The data from this study, which will be offered openly, is proposed, according to Zamora, at three levels of communication: “for scientists, for those responsible for legislating on the matter and, finally, for the public. Each one will be able to select the information that interests them the most”, explains the scientist. Asked about the current situation in Sierra Nevada, Zamora is not pessimistic. “Sierra Nevada has obvious problems derived from climate change”, he assures, but also affirms that it is a mountain accustomed to variability, “as is typical of Mediterranean climate environments”.

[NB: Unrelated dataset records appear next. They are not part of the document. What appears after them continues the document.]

Lemma Write_then_Read_in_order_witness :
  exists s' s'',
    Write ex_writer [IntVal 1; IntVal 2; IntVal 3] ex_stream = Returns None s' /\
    drain 5 (Read ex_reader) s' = ([IntVal 1; IntVal 2; IntVal 3], s'').
Proof.
  apply (Write_then_Read_in_order (fun _ s => s) (fun _ => true)
           ex_reader ex_writer [IntVal 1; IntVal 2; IntVal 3] ex_stream
           {| buf := []; cap := 1000; closed := false |} 5).
  - reflexivity.
  - intros j t. reflexivity.
  - intros j t H. exact H.
  - reflexivity.
  - reflexivity.
  - reflexivity.
  - simpl. lia.
  - simpl. lia.
Defined.

Section write_facts.
Implicit Types (s : state) (w : writer) (c : chan).




End write_facts.




Example Write_after_close_enqueues_nothing :
  Write ex_writer [IntVal 1; IntVal 2] (after_Close 0 ex_stream)
  = Returns (Some Canceled) (after_Close 0 ex_stream).
Proof. reflexivity. Qed.

Section close_facts.
Implicit Types (s : state) (w : writer) (c : chan).

Lemma chan_close_open ch s c :
  chans s !! ch = Some c -> closed c = false ->
  chan_close ch s = Returns tt (with_chans (<[ch := mark_closed c]> (chans s)) s).
Proof. intros Hc Hcl. unfold chan_close. by rewrite Hc, Hcl. Qed.

Lemma chan_close_closed ch s c :
  chans s !! ch = Some c -> closed c = true -> chan_close ch s = Panics s.
Proof. intros Hc Hcl. unfold chan_close. by rewrite Hc, Hcl. Qed.

(** [writer.Close] on an open channel: the context is asked to close, then
    the channel is closed. *)
Lemma writer_Close_open w err s c :
  wf s -> (wctx w < length (nodes s))%nat ->
  chans s !! wch w = Some c -> closed c = false ->
  exists s1,
    bound.Close (wctx w) err s = Some s1 /\
    writer_Close w err s
    = Returns tt (with_chans (<[wch w := mark_closed c]> (chans s1)) s1) /\
    chans s1 = chans s.
Proof.
  intros Hwf Hn Hc Hcl. destruct (bound_Close_total (wctx w) err s Hwf Hn) as [s1 Hs1].
  exists s1. split; [done|]. unfold writer_Close. rewrite Hs1.
  apply bound_Close_fuel_frame in Hs1 as (_ & Hch & _). split; [|done].
  apply chan_close_open; [by rewrite Hch|done].
Qed.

Smart EcoMountains It was born in 2021 and is based at the IISTA, the Interuniversity Institute for Research on the Earth System of Andalusia, the former Andalusian Center for the Environment, with part of its computing infrastructure at the university’s Institute of Computing Sciences. It is a project that was thought for more years, but that will finally be two. Therefore, its end is near. The researchers, however, bet on its continuation. For this reason, Herrera is already working on the design and creation of what could be called the Sustainability-Oriented Artificial Intelligence Center, which would arise from the knowledge generated in which he now concludes. “There is no better natural laboratory than Sierra Nevada in the fight against climate change,” says Herrera. And there is no better technological laboratory than the one that the UGR can create, he says “We have achieved the Smart EcoMountains because those who evaluated it believed that it was the best of those presented and they valued it that way, so that allows us to believe that we are prepared to continue on this path”, points out the researcher. The next thing now is to get the necessary support and turn Sierra Nevada into the national laboratory for monitoring and providing solutions against climate change.